Everything was set – I have a tenant to cover costs, I was lucky to have Brenddan and Joel’s second bedroom to myself for the presumed few days of waiting. All I needed was the where. I didn’t see the need to unpack my just-packed suitcases with warm weather clothes as the fall started chilling more and the need for a scarf grew, so I lived off a few items and started making my way into Brenddan’s closet. Funnily enough, we’re about the same size : sister, 33 and brother, 24. I laughed as the days went by and I was STILL living out of my suitcase-my bedroom in Brenddan and Joel’s was the only area that was a total mess!
So there I was, day 1 of waiting. A day of lazy with my LAA, Sally. We walked around B&Joel’s apartment in our oversized t-shirts and made jokes to the boys their new life with lazy Chelsea walking around in a t-shirt. Sally and I relished the prior evening events. It was my last big night with my homegirls. I knew it’d be awhile before I’d see them again, but I just took it all in, without a sense of sadness, but a sense of gratitude. Then to be able to take a day with Sally in our t-shirts just like old times, was a total bonus. My heart was full.
Day 4 of waiting I got hit with a brutal cold. I haven’t been sick like that since, I don’t know when! My body was ready to purge. It took me almost 2 full weeks to recover. I left the apartment maybe 5 times? (it didn’t help that I was up late most nights watching ALL of Nashville, but hey, I was enjoying the down time!) There was a reason I wasn’t called out to my destination.
I was surprised when I would tell people, “still waiting”or “yes there are delays” or “it’s a big project, lots of things need to fall into place” and it would be THEM stressed out or uncomfortable with the uncertainty of my future.
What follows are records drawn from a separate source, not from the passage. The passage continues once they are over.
Lemma empty_least (p : bytes -> Z -> Prop) t pos : piece_ok t -> length_ t = 0 -> 0 <= pos -> is_least (p (data t)) pos (length_ t) npos.
Proof. intros O E P. left. split; [done|]. lia. Qed.

Lemma empty_greatest (p : bytes -> Z -> Prop) t pos : length_ t = 0 -> is_greatest (p (data t)) pos (length_ t) npos.
Proof. intros E. left. split; [done|]. lia. Qed.

Lemma find_char_up t c pos : piece_ok t -> 0 <= pos -> find_char t c pos = up (Byte.eqb c) (drop (Z.to_nat pos) (data t)) pos.
Proof.
  intros O P. unfold find_char. destruct (Z.leb_spec (length_ t) pos); [|done].
  rewrite drop_ge; [done|]. pose proof (length_data t O). lia.
Qed.

Lemma empty_data s : piece_ok s -> length_ s = 0 -> data s = [].
Proof. intros O E. pose proof (length_data s O). destruct (data s); [done|cbn in *; lia]. Qed.

Lemma eqb_in c d : Byte.eqb c d = true <-> d ∈ [c].
Proof. rewrite list_elem_of_singleton. destruct (eqb_byte_spec c d); naive_solver. Qed.

Lemma looked_in s c : looked_up (lookup_table s) c = true <-> c ∈ data s.
Proof. by rewrite looked_up_spec, bool_decide_eq_true. Qed.

Lemma looked_not_in s c : negb (looked_up (lookup_table s) c) = true <-> c ∉ data s.
Proof. by rewrite looked_up_spec, negb_true_iff, bool_decide_eq_false. Qed.

Lemma neqb_not_in c d : negb (Byte.eqb d c) = true <-> d ∉ [c].
Proof. rewrite list_elem_of_singleton. destruct (eqb_byte_spec d c); naive_solver. Qed.

Lemma find_first_of_least t s pos : piece_ok t -> piece_ok s -> 0 <= pos ->
  is_least (in_set (data t) (data s)) pos (length_ t) (find_first_of t s pos).
Proof.
  intros Ot Os P. unfold find_first_of. destruct (Z.eqb_spec (length_ t) 0); [by apply (empty_least (fun d => in_set d _))|].
  destruct (Z.eqb_spec (length_ s) 0) as [E|E]; cbn [orb].
  - left. split; [done|]. intros i _ (c & _ & H). rewrite empty_data in H by done. by apply elem_of_nil in H.
  - destruct (Z.eqb_spec (length_ s) 1) as [E1|E1].
    + rewrite find_char_up, (single s) by done. by apply up_in; [| |apply eqb_in].
    + by apply up_in; [| |apply looked_in].
Qed.

Lemma find_first_not_of_least t s pos : piece_ok t -> piece_ok s -> 0 <= pos -> (length_ s = 0 -> pos = 0) ->
  is_least (not_in_set (data t) (data s)) pos (length_ t) (find_first_not_of t s pos).
Proof.
  intros Ot Os P H0. unfold find_first_not_of. destruct (Z.eqb_spec (length_ t) 0); [by apply (empty_least (fun d => not_in_set d _))|].
  destruct (Z.eqb_spec (length_ s) 0) as [E|E].
  - rewrite H0 by done. right. split; [destruct Ot; lia|]. split; [|lia]. eexists. split; [apply (at_lookup t 0); [done|destruct Ot; lia]|].
    rewrite empty_data by done. apply not_elem_of_nil.
  - destruct (Z.eqb_spec (length_ s) 1) as [E1|E1].
    + rewrite (single s) at 1 by done. unfold find_first_not_of_char. rewrite (proj2 (Z.eqb_neq _ _)) by done.
      by apply up_not_in; [| |intros; apply neqb_not_in].
    + by apply up_not_in; [| |intros; apply looked_not_in].
Qed.

Lemma find_last_of_greatest t s pos : piece_ok t -> piece_ok s -> 0 <= pos ->
  is_greatest (in_set (data t) (data s)) pos (length_ t) (find_last_of t s pos).
Proof.
  intros Ot Os P. unfold find_last_of. destruct (Z.eqb_spec (length_ t) 0); [by apply (empty_greatest (fun d => in_set d _))|].
  destruct (Z.eqb_spec (length_ s) 0) as [E|E]; cbn [orb].
  - left. split; [done|]. intros i _ _ (c & _ & H). rewrite empty_data in H by done. by apply elem_of_nil in H.
  - destruct (Z.eqb_spec (length_ s) 1) as [E1|E1].
    + unfold rfind_char. rewrite (proj2 (Z.eqb_neq _ _)) by done. rewrite (single s) at 1 by done.
      apply (down_at t (fun x => Byte.eqb x (at_ s 0)) (fun d => in_set d [at_ s 0])); [done|done|done|].
      intros i c Hc. rewrite <- (in_set_at _ _ _ _ Hc), <- eqb_in. destruct (eqb_byte_spec c (at_ s 0)), (eqb_byte_spec (at_ s 0) c); naive_solver.
    + apply (down_at t (looked_up (lookup_table s)) (fun d => in_set d (data s))); [done|done|done|].
      intros i c Hc. by rewrite <- (in_set_at _ _ _ _ Hc), looked_in.
Qed.

Lemma find_last_not_of_greatest t s pos : piece_ok t -> piece_ok s -> 0 <= pos ->
  is_greatest (not_in_set (data t) (data s)) pos (length_ t) (find_last_not_of t s pos).
Proof.
  intros Ot Os P. unfold find_last_not_of. destruct (Z.eqb_spec (length_ t) 0); [by apply (empty_greatest (fun d => not_in_set d _))|].
  destruct (Z.eqb_spec (length_ s) 0) as [E|E].
  - assert (0 <= length_ t) by (destruct Ot; lia). right. split; [lia|]. split; [lia|]. split; [|lia].
    eexists. split; [apply (at_lookup t); [done|lia]|]. rewrite empty_data by done. apply not_elem_of_nil.
  - destruct (Z.eqb_spec (length_ s) 1) as [E1|E1].
    + unfold find_last_not_of_char. rewrite (proj2 (Z.eqb_neq _ _)) by done. rewrite (single s) at 1 by done.
      apply (down_at t (fun x => negb (Byte.eqb x (at_ s 0))) (fun d => not_in_set d [at_ s 0])); [done|done|done|].
      intros i c Hc. by rewrite <- (not_in_set_at _ _ _ _ Hc), neqb_not_in.
    + apply (down_at t (fun c => negb (looked_up (lookup_table s) c)) (fun d => not_in_set d (data s))); [done|done|done|].
      intros i c Hc. by rewrite <- (not_in_set_at _ _ _ _ Hc), looked_not_in.
Qed.

(** Searching a piece answers what searching a std::string does, but for
    find_first_not_of an empty set ([first_not_of_nothing]). *)
Theorem StringPiece_searches t s pos : piece_ok t -> piece_ok s -> 0 <= pos ->
  is_least (occurs_at (data t) (data s)) pos (length_ t - length_ s + 1) (find t s pos) /\
  is_greatest (occurs_at (data t) (data s)) pos (length_ t - length_ s + 1) (rfind t s pos) /\
  is_least (in_set (data t) (data s)) pos (length_ t) (find_first_of t s pos) /\
  is_greatest (in_set (data t) (data s)) pos (length_ t) (find_last_of t s pos) /\
  is_greatest (not_in_set (data t) (data s)) pos (length_ t) (find_last_not_of t s pos) /\
  ((length_ s = 0 -> pos = 0) -> is_least (not_in_set (data t) (data s)) pos (length_ t) (find_first_not_of t s pos)).
Proof.
  intros Ot Os P. split; [by apply find_least|]. split; [by apply rfind_greatest|]. split; [by apply find_first_of_least|].
  split; [by apply find_last_of_greatest|]. split; [by apply find_last_not_of_greatest|]. by apply find_first_not_of_least.
Qed.
Lemma split_decoded (batches : list (list string)) (records : list Record) :
  mapM parse (concat batches) = Some records →
  ∃ rbs, Forall2 (λ b rb, mapM parse b = Some rb) batches rbs ∧
         concat rbs = records.
Proof.
  revert records. induction batches as [|b rest IH]; intros records H.
  - exists []. split; [constructor|]. simpl in H. by injection H.
  - simpl in H. apply mapM_Some in H.
    apply Forall2_app_inv_l in H as (r1 & r2 & H1 & H2 & ->).
    apply mapM_Some in H1, H2.
    destruct (IH _ H2) as (rbs & Hrbs & <-).
    exists (r1 :: rbs). split; [by constructor|done].
Qed.

Section fault_free.

Hypothesis no_faults : ∀ n, faulty n = false.
Hypothesis parse_stringify : ∀ r, parse (stringify r) = Some r.
Hypothesis chunk_concat : ∀ lines, concat (chunk lines) = lines.

Lemma decode_stringify records w :
  decode (stringify <$> records) w = (Ok records, w).
Proof.
  unfold decode.
  rewrite (mapM_fmap_Forall_Some parse stringify records); [done|].
  apply Forall_forall. intros r _. apply parse_stringify.
Qed.

Lemma scan_step_decoded {St} p b batch rest
    (visitor : list Record → St → M (bool * St)) s w :
  mapM parse b = Some batch →
  scan p (b :: rest) visitor s w =
    (visitor batch s ≫= λ '(stop, s'),
       if (stop : bool) then mret s' else scan p rest visitor s')
      (World (files w) (S (clock w)) (log w ++ [Io (ReadBatch p) true])).
Proof.
  intros Hb. simpl. unfold mbind at 1, M_bind at 1.
  rewrite (perform_ok _ _ _ (files w)) by done.
  unfold mbind at 1, M_bind at 1. unfold decode. by rewrite Hb.
Qed.

Lemma encode_batches_decoded rbs :
  Forall2 (λ b rb, mapM parse b = Some rb) (encode_batches rbs) rbs.
Proof.
  induction rbs as [|rb rbs IH]; constructor; [|exact IH].
  apply mapM_fmap_Forall_Some, Forall_forall. intros r _. apply parse_stringify.
Qed.

Lemma read_as_scan_decoded w records :
  mapM parse (content filePath w) = Some records →
  ∃ bs rbs,
    Forall2 (λ b rb, mapM parse b = Some rb) bs rbs ∧ concat rbs = records ∧
    ∀ St (visitor : list Record → St → M (bool * St)) s,
      read filePath visitor s w = scan filePath bs visitor s w.
Proof.
  unfold content, read. intros H. destruct (files w !! filePath) as [lines|].
  - simpl in H. destruct (split_decoded (chunk lines) records) as (rbs & E & ?).
    { by rewrite chunk_concat. }
    by exists (chunk lines), rbs.
  - exists [], []. split; [constructor|]. simpl in H. split; [|done].
    by injection H.
Qed.

Lemma scan_step {St} p batch rest (visitor : list Record → St → M (bool * St)) s w :
  scan p (encode_batches (batch :: rest)) visitor s w =
    (visitor batch s ≫= λ '(stop, s'),
       if (stop : bool) then mret s'
       else scan p (encode_batches rest) visitor s')
      (World (files w) (S (clock w)) (log w ++ [Io (ReadBatch p) true])).
Proof.
  simpl. unfold mbind at 1, M_bind at 1.
  rewrite (perform_ok _ _ _ (files w)) by done.
  unfold mbind at 1, M_bind at 1. by rewrite decode_stringify.
Qed.

Lemma read_as_scan w records :
  content filePath w = stringify <$> records →
  ∃ rbs, concat rbs = records ∧
    ∀ St (visitor : list Record → St → M (bool * St)) s,
      read filePath visitor s w =
      scan filePath (encode_batches rbs) visitor s w.
Proof.
  unfold content, read. intros H. destruct (files w !! filePath) as [lines|].
  - simpl in H. destruct (split_batches (chunk lines) records) as (rbs & E & ?).
    { by rewrite chunk_concat. }
    exists rbs. split; [done|]. intros. by rewrite E.
  - exists []. split; [|done]. simpl in H. symmetry in H.
    by apply fmap_nil_inv in H.
Qed.

Lemma findOne_scan matchFn rbs w :
  ∃ c evs,
    scan filePath (encode_batches rbs) (findOne_visitor matchFn) (None, false) w =
      (Ok (List.find matchFn (concat rbs),
           bool_decide (is_Some (List.find matchFn (concat rbs)))),
       World (files w) c (log w ++ evs)) ∧
    matchFn_calls evs = through_first matchFn (concat rbs).
Proof.
  revert w. induction rbs as [|b rest IH]; intros w.
  - exists (clock w), []. simpl. unfold mret, M_ret.
    rewrite app_nil_r. by destruct w.
  - rewrite scan_step. unfold mbind, M_bind. rewrite findOne_visitor_run.
    simpl. destruct (List.find matchFn b) as [r|] eqn:Hb.
    + destruct (find_app_Some matchFn b (concat rest) r Hb) as [-> ->].
      eexists _, _. rewrite <-app_assoc. split; [done|].
      simpl. by rewrite matchFn_calls_MatchFn.
    + destruct (find_app_None matchFn b (concat rest) Hb) as [-> ->].
      match goal with |- context [scan _ _ _ _ ?w1] =>
        destruct (IH w1) as (c & evs & -> & Hc) end.
      simpl. eexists _, _. rewrite <-!app_assoc. split; [done|].
      simpl. rewrite matchFn_calls_app, matchFn_calls_MatchFn, Hc.
      f_equal. induction b as [|x b IHb]; [done|]. simpl in *.
      destruct (matchFn x); [done|]. f_equal. by apply IHb.
Qed.

Lemma find_scan matchFn rbs found w :
  ∃ c evs,
    scan filePath (encode_batches rbs) (find_visitor matchFn) found w =
      (Ok (found ++ filter (λ r, matchFn r = true) (concat rbs)),
       World (files w) c (log w ++ evs)).
Proof.
  revert found w. induction rbs as [|b rest IH]; intros found w.
  - exists (clock w), []. simpl. unfold mret, M_ret.
    rewrite !app_nil_r. by destruct w.
  - rewrite scan_step. unfold mbind, M_bind. rewrite find_visitor_run.
    match goal with |- context [scan _ _ _ ?f ?w1] =>
      destruct (IH f w1) as (c & evs & ->) end.
    simpl. eexists _, _. by rewrite filter_app, <-!app_assoc.
Qed.
(** * tile-world: the configuration parser and the scene model, verified

    A shallow embedding of
      - [core/validator/TileValidator.ts]
      - [core/error/TWError.ts], [TWErrorCode.ts], [TWErrorHandler.ts]
      - [config/parser/TWMConfigParser.ts]
      - [scene/utils/SceneBuilderUtils.ts] and [scene/builder/SceneBuilder.ts]
    followed by the properties of these functions.

    Conventions of the embedding.
      - A JavaScript string is a [string]; its characters are the code units
        0..255.  The own properties of a record are the keys of a finite map.
        A write that would reach a built-in object through the prototype
        chain, and a CSS selector made from a name that is not a plain class
        name, are marked as leaving the embedding ([BeyondModel],
        [OutOfModel]); nothing is stated about a computation from there on.
      - Grid coordinates, and the [width]/[height] of a scene, are integers [Z].
      - A [throw] is a value: pure functions return [Result]; the methods of
        [SceneBuilder], which mutate the object before they may throw, return an
        [Outcome] that carries the object in both cases. *)

From Stdlib Require Import ZArith Ascii String DecimalString Lia.
From stdpp Require Import base option list gmap strings fin_maps.

Local Open Scope Z_scope.
Local Open Scope stdpp_scope.

(* ===================================================================== *)
(** ** JavaScript string primitives used by the sources                   *)
(* ===================================================================== *)

Module JS.

Definition code (c : ascii) : N := N_of_ascii c.

(** [WhiteSpace] and [LineTerminator] code units below 256: TAB, LF, VT, FF,
    CR, SP and NBSP.  This is the set removed by [String.prototype.trim]. *)
Definition is_ws (c : ascii) : bool :=
  match code c with
  | 9 | 10 | 11 | 12 | 13 | 32 | 160 => true
  | _ => false
  end%N.

Definition is_upper (c : ascii) : bool := ((65 <=? code c) && (code c <=? 90))%N.
Definition is_lower (c : ascii) : bool := ((97 <=? code c) && (code c <=? 122))%N.
(** [[A-Za-z]] *)
Definition is_alpha (c : ascii) : bool := is_upper c || is_lower c.
(** [\d] (no unicode flag): [[0-9]] *)
Definition is_digit (c : ascii) : bool := ((48 <=? code c) && (code c <=? 57))%N.

Definition is_empty (s : string) : bool :=
  match s with EmptyString => true | String _ _ => false end.

(** Truthiness of a string: every string but the empty one. *)
Definition truthy (s : string) : bool := negb (is_empty s).

(** Truthiness of an optional (possibly [undefined]) string. *)
Definition truthy_opt (o : option string) : bool :=
  match o with Some s => truthy s | None => false end.

Fixpoint all_chars (p : ascii -> bool) (s : string) : bool :=
  match s with
  | EmptyString => true
  | String c r => p c && all_chars p r
  end.

Fixpoint trimStart (s : string) : string :=
  match s with
  | EmptyString => EmptyString
  | String c r => if is_ws c then trimStart r else s
  end.

Fixpoint trimEnd (s : string) : string :=
  match s with
  | EmptyString => EmptyString
  | String c r =>
      let r' := trimEnd r in
      if is_empty r' && is_ws c then EmptyString else String c r'
  end.

(** [s.trim()] *)
Definition trim (s : string) : string := trimEnd (trimStart s).

(** [s.split(sep)] for a one-character separator: every occurrence of [sep]
    ends a piece; the result always has at least one piece. *)
Fixpoint split (sep : ascii) (s : string) : list string :=
  match s with
  | EmptyString => [EmptyString]
  | String c r =>
      if decide (c = sep) then EmptyString :: split sep r
      else match split sep r with
           | h :: t => String c h :: t
           | [] => [String c EmptyString]
           end
  end.

(** [s.startsWith(p)] *)
Definition startsWith (p s : string) : bool := String.prefix p s.

Fixpoint drop_last (s : string) : string :=
  match s with
  | EmptyString => EmptyString
  | String c EmptyString => EmptyString
  | String c r => String c (drop_last r)
  end.

(** [s.slice(1, -1)] *)
Definition slice_1_m1 (s : string) : string :=
  match s with
  | EmptyString => EmptyString
  | String _ r => drop_last r
  end.

(** Longest prefix of characters satisfying [p], and the rest. *)
Fixpoint span (p : ascii -> bool) (s : string) : string * string :=
  match s with
  | EmptyString => (EmptyString, EmptyString)
  | String c r =>
      if p c then let '(a, b) := span p r in (String c a, b)
      else (EmptyString, s)
  end.

(** [s.match(/^([A-Za-z]+)(\d+)$/)]: the two captures, or [None] for [null].
    The two classes are disjoint, so the greedy split is the only one. *)
Definition match_tile (s : string) : option (string * string) :=
  let '(a, d) := span is_alpha s in
  if truthy a && truthy d && all_chars is_digit d then Some (a, d) else None.

(** [/^[A-Za-z]+\d+$/.test(s)] *)
Definition test_tile (s : string) : bool :=
  match match_tile s with Some _ => true | None => false end.

(** [s.match(/^[A-Z]+/)?.[0] ?? null] *)
Definition match_upper_prefix (s : string) : option string :=
  let '(a, _) := span is_upper s in
  if truthy a then Some a else None.

(** Numbers.  [JInt z] is the integer [z]; [JOther s] stands for the value of
    [Number(s)] when [s] is not a plain signed decimal integer of magnitude
    at most 2^53 (then it is [NaN], an infinity, a fraction, or the value of
    an exponent or radix literal), which is kept symbolic. *)
Inductive Num : Type :=
| JInt (z : Z)
| JOther (s : string).

Fixpoint digits_value (acc : Z) (s : string) : Z :=
  match s with
  | EmptyString => acc
  | String c r => digits_value (10 * acc + (Z.of_N (code c) - 48)) r
  end.

Definition unsigned_digits (s : string) : option Z :=
  if truthy s && all_chars is_digit s then Some (digits_value 0 s) else None.

Definition signed_digits (s : string) : option Z :=
  match s with
  | String "+" r => unsigned_digits r
  | String "-" r => Z.opp <$> unsigned_digits r
  | _ => unsigned_digits s
  end.

(** [Number(s)] *)
Definition Number (s : string) : Num :=
  let t := trim s in
  if is_empty t then JInt 0
  else match signed_digits t with
       | Some z => if Z.abs z <=? 2 ^ 53 then JInt z else JOther t
       | None => JOther t
       end.

(** [s] between double quotes, as the message templates write it. *)
Definition quoted (s : string) : string :=
  String "034"%char (s +:+ String "034"%char EmptyString).

(** [z.toString()] and template interpolation of an integer (below 10^21 in
    magnitude, where the decimal notation is used). *)
Definition toString (z : Z) : string := NilZero.string_of_int (Z.to_int z).

End JS.

(* ===================================================================== *)
(** ** Errors: [TWErrorCode], [TWError], [TWErrorHandler.throw]           *)
(* ===================================================================== *)

Inductive TWErrorCode : Type :=
| MISSING_KEY_VALUE
| MISSING_SECTION
| UNKNOWN_SECTION
| INVALID_TILE_SYNTAX
| DUPLICATE_TILESET
| DUPLICATE_LAYER
| UNKNOWN_PROP_TYPE
| UNKNOWN_PROP_FORMAT
| NO_CONFIG_PROVIDED
| INVALID_QUERY
| MISSING_OR_INVALID_CONFIG
| INVALID_TILE_CODE
| TILESET_NOT_FOUND
| FAILED_TO_LOAD_IMAGE
| LAYER_ALREADY_EXISTS
| LAYER_NOT_FOUND
| INVALID_TILE_POSITION.

(** A [TWError] by the arguments its constructor is given.  The [message]
    property of the error object is the code between square brackets, a
    space, and then [message]. *)
Record TWError : Type := mkTWError {
  code : TWErrorCode;
  message : string;
  context : option string;
  component : option string
}.
Fixpoint starts_with (pat t : pystr) : bool :=
  match pat, t with
  | [], _ => true
  | p :: pat', c :: t' => (p =? c)%N && starts_with pat' t'
  | _ :: _, [] => false
  end.

(** [pat in t] *)
Fixpoint contains (pat t : pystr) : bool :=
  starts_with pat t
  || match t with
     | [] => false
     | _ :: t' => contains pat t'
     end.

Fixpoint take_digits (t : pystr) : pystr :=
  match t with
  | c :: t' => if is_digit c then c :: take_digits t' else []
  | [] => []
  end.

(** The digits matched by [\d+] right after the literal [lit] when [t]
    starts with it. *)
Definition digits_after_here (lit t : pystr) : option pystr :=
  if starts_with lit t then
    match take_digits (drop (length lit) t) with
    | [] => None
    | ds => Some ds
    end
  else None.

(** [re.search] for the literal [lit] followed by [\d+]: the digits of
    the leftmost match. *)
Fixpoint search_digits_after (lit t : pystr) : option pystr :=
  match digits_after_here lit t with
  | Some ds => Some ds
  | None =>
      match t with
      | [] => None
      | _ :: t' => search_digits_after lit t'
      end
  end.
(** C4: when the reader of a [.docx] or [.pdf] file raises, the
    extraction raises the read error of that format, and this error is
    not the one that any unrecognized filename suffix produces. *)
Theorem reader_failure_is_distinct
    (decode_ignore : Extract.bytes -> str)
    (docx_paragraphs : Extract.bytes -> result (list str))
    (pdf_pages : Extract.bytes -> result (list (option str)))
    (content : Extract.bytes) (filename : str) (e : exn) :
  (endswith filename (L ".docx") = true /\ docx_paragraphs content = Raise e) \/
  (endswith filename (L ".pdf") = true /\ pdf_pages content = Raise e) ->
  exists err,
    Extract.extract_text_from_file decode_ignore docx_paragraphs pdf_pages
      content filename = Raise err /\
    (err = Extract.docx_error \/ err = Extract.pdf_error) /\
    forall content' filename',
      endswith filename' (L ".txt") = false ->
      endswith filename' (L ".docx") = false ->
      endswith filename' (L ".pdf") = false ->
      Extract.extract_text_from_file decode_ignore docx_paragraphs pdf_pages
        content' filename' <> Raise err.
Proof.
  intros [[Hsuffix Hread] | [Hsuffix Hread]].
  - exists Extract.docx_error. split; [|split].
    + unfold Extract.extract_text_from_file, Extract.extract_text_from_docx.
      rewrite (ExtractFacts.docx_not_txt _ Hsuffix), Hsuffix, Hread.
      reflexivity.
    + left; reflexivity.
    + intros content' filename' H1 H2 H3.
      rewrite (unsupported_suffix_raises _ _ _ _ _ H1 H2 H3).
      intros E. apply (ExtractFacts.docx_error_not_unsupported filename').
      congruence.
  - exists Extract.pdf_error. split; [|split].
    + unfold Extract.extract_text_from_file, Extract.extract_text_from_pdf.
      rewrite (ExtractFacts.pdf_not_txt _ Hsuffix),
        (ExtractFacts.pdf_not_docx _ Hsuffix), Hsuffix, Hread.
      reflexivity.
    + right; reflexivity.
    + intros content' filename' H1 H2 H3.
      rewrite (unsupported_suffix_raises _ _ _ _ _ H1 H2 H3).
      intros E. apply (ExtractFacts.pdf_error_not_unsupported filename').
      congruence.
Qed.

Lemma reader_failure_is_distinct_witness :
  exists err,
    Extract.extract_text_from_file
      (fun _ => []) (fun _ => Raise (LibraryError "PackageNotFoundError"))
      (fun _ => Ok []) [Byte.x50; Byte.x4b] (L "lease.docx") = Raise err /\
    (err = Extract.docx_error \/ err = Extract.pdf_error) /\
    forall content' filename',
      endswith filename' (L ".txt") = false ->
      endswith filename' (L ".docx") = false ->
      endswith filename' (L ".pdf") = false ->
      Extract.extract_text_from_file
        (fun _ => []) (fun _ => Raise (LibraryError "PackageNotFoundError"))
        (fun _ => Ok []) content' filename' <> Raise err.
Proof.
  apply (reader_failure_is_distinct (fun _ => [])
           (fun _ => Raise (LibraryError "PackageNotFoundError"))
           (fun _ => Ok []) [Byte.x50; Byte.x4b] (L "lease.docx")
           (LibraryError "PackageNotFoundError")).
  left. split; reflexivity.
Defined.

(** ** The risk score *)

Module RiskFacts.
Import Risk.
(** * DIG.EXCAVATION: the simulation core, embedded and verified

    A shallow embedding of the turn-based engine of DIG.EXCAVATION
    ([systems/event_queue.py], [world/node.py], [systems/filesystem.py],
    [systems/resource_manager.py], [systems/artifact.py],
    [systems/daemon.py], [world/site_generator.py]).

    Conventions of the embedding:
    - Python [float] is Rocq's primitive binary64 [float]: the arithmetic and
      the comparisons are the IEEE 754 ones the interpreter executes.
    - Python [int] is [Z]; [str] is [string]; an [Enum] is an inductive type.
    - A [dict] is an association list in insertion order (the order Python
      iterates it in).
    - The module-level singleton [event_queue] is threaded explicitly: every
      operation of a system takes the queue and returns it.
    - An exception is a result [Raise e] returned together with the state at
      the point of the [raise]: mutations done before a raise stay visible. *)

From Stdlib Require Import Floats ZArith List Uint63.
From stdpp Require Import base option list strings pretty.

Set Warnings "-inexact-float".
(* ------------------------------------------------------------------------- *)
(** ** Text exposition ([prometheus_client.exposition.generate_latest]) *)

Definition DQ : string := str_of dquote.

Definition escape_help (s : string) : string :=
  replace_char newline (str_of backslash ++ "n")
    (replace_char backslash (str_of backslash ++ str_of backslash) s).

Definition escape_label_value (s : string) : string :=
  replace_char dquote (str_of backslash ++ DQ) (escape_help s).

(** [sorted(labels.items())]: a stable insertion sort on the label name. *)
Fixpoint insert_label (x : string * string) (l : list (string * string)) :=
  match l with
  | [] => [x]
  | y :: rest =>
      if String.leb (fst x) (fst y) then x :: l else y :: insert_label x rest
  end.

Definition sort_labels (l : list (string * string)) : list (string * string) :=
  fold_right insert_label [] l.

Definition label_pair (kv : string * string) : string :=
  fst kv ++ "=" ++ DQ ++ escape_label_value (snd kv) ++ DQ.

Definition labelstr (lbls : list (string * string)) : string :=
  match lbls with
  | [] => ""
  | _ => "{" ++ join "," (map label_pair (sort_labels lbls)) ++ "}"
  end.

(** [name.endswith(suffix)] then [name[:-len(suffix)]], else [name]. *)
Fixpoint strip_suffix (suffix s : string) : string :=
  if String.eqb s suffix then ""
  else match s with
       | EmptyString => EmptyString
       | String c rest => String c (strip_suffix suffix rest)
       end.

Definition help_line (name doc : string) : string :=
  "# HELP " ++ name ++ " " ++ escape_help doc.

Definition type_line (name typ : string) : string :=
  "# TYPE " ++ name ++ " " ++ typ.

(** What [REGISTRY.collect()] yields: the families of the collectors that
    prometheus_client registers by itself (process, platform, GC; their
    rendered lines come from the environment), then the four metrics of
    main.py in declaration order. *)
Inductive MetricFamily : Type :=
| PlatformMetric (lines : list string)
| CounterMetric (d : MetricDecl) (m : Children CounterChild)
| HistogramMetric (d : MetricDecl) (bounds : list Bound) (m : Children HistogramChild)
| SummaryMetric (d : MetricDecl) (m : Children SummaryChild)
| GaugeMetric (d : MetricDecl) (m : Children GaugeChild).

Definition collect (platform : list (list string)) (r : Registry) : list MetricFamily :=
  map PlatformMetric platform ++
  [CounterMetric http_request_counter_decl (http_request_counter r);
   HistogramMetric request_duration_histogram_decl upper_bounds
     (request_duration_histogram r);
   SummaryMetric request_duration_summary_decl (request_duration_summary r);
   GaugeMetric gauge_decl (gauge r)].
I simply basked in the down time and surrendered knowing that, as the journal popped out and reminded me, at the end of my stay at the boy’s place, “enjoy the journey, embrace the detours” and I realize that this last year of detours coming again and again and again at me has really helped me develop and practice my infinite flexibility. It’s helped me go with the flow. It’s helped me be at a solution before any other thought when an issue comes up.
When I was on the phone this weekend with my love, we were discussing his huge personal development on Transcendental Meditation teacher training. One thing that he really resonated with is a quote from the Vedas: “yogastah kuru karmani”- established in Being, perform action. And when he said it, that clicked in me, that it’s been happening more and more. Yes, to be established in Being is to stay connected and integrated with Being/Self and the ever-changing concrete existence that we live in. To connect to Being is to transcend the concrete relative and bring more of that Being out into the relative so that it can be permanent, or established.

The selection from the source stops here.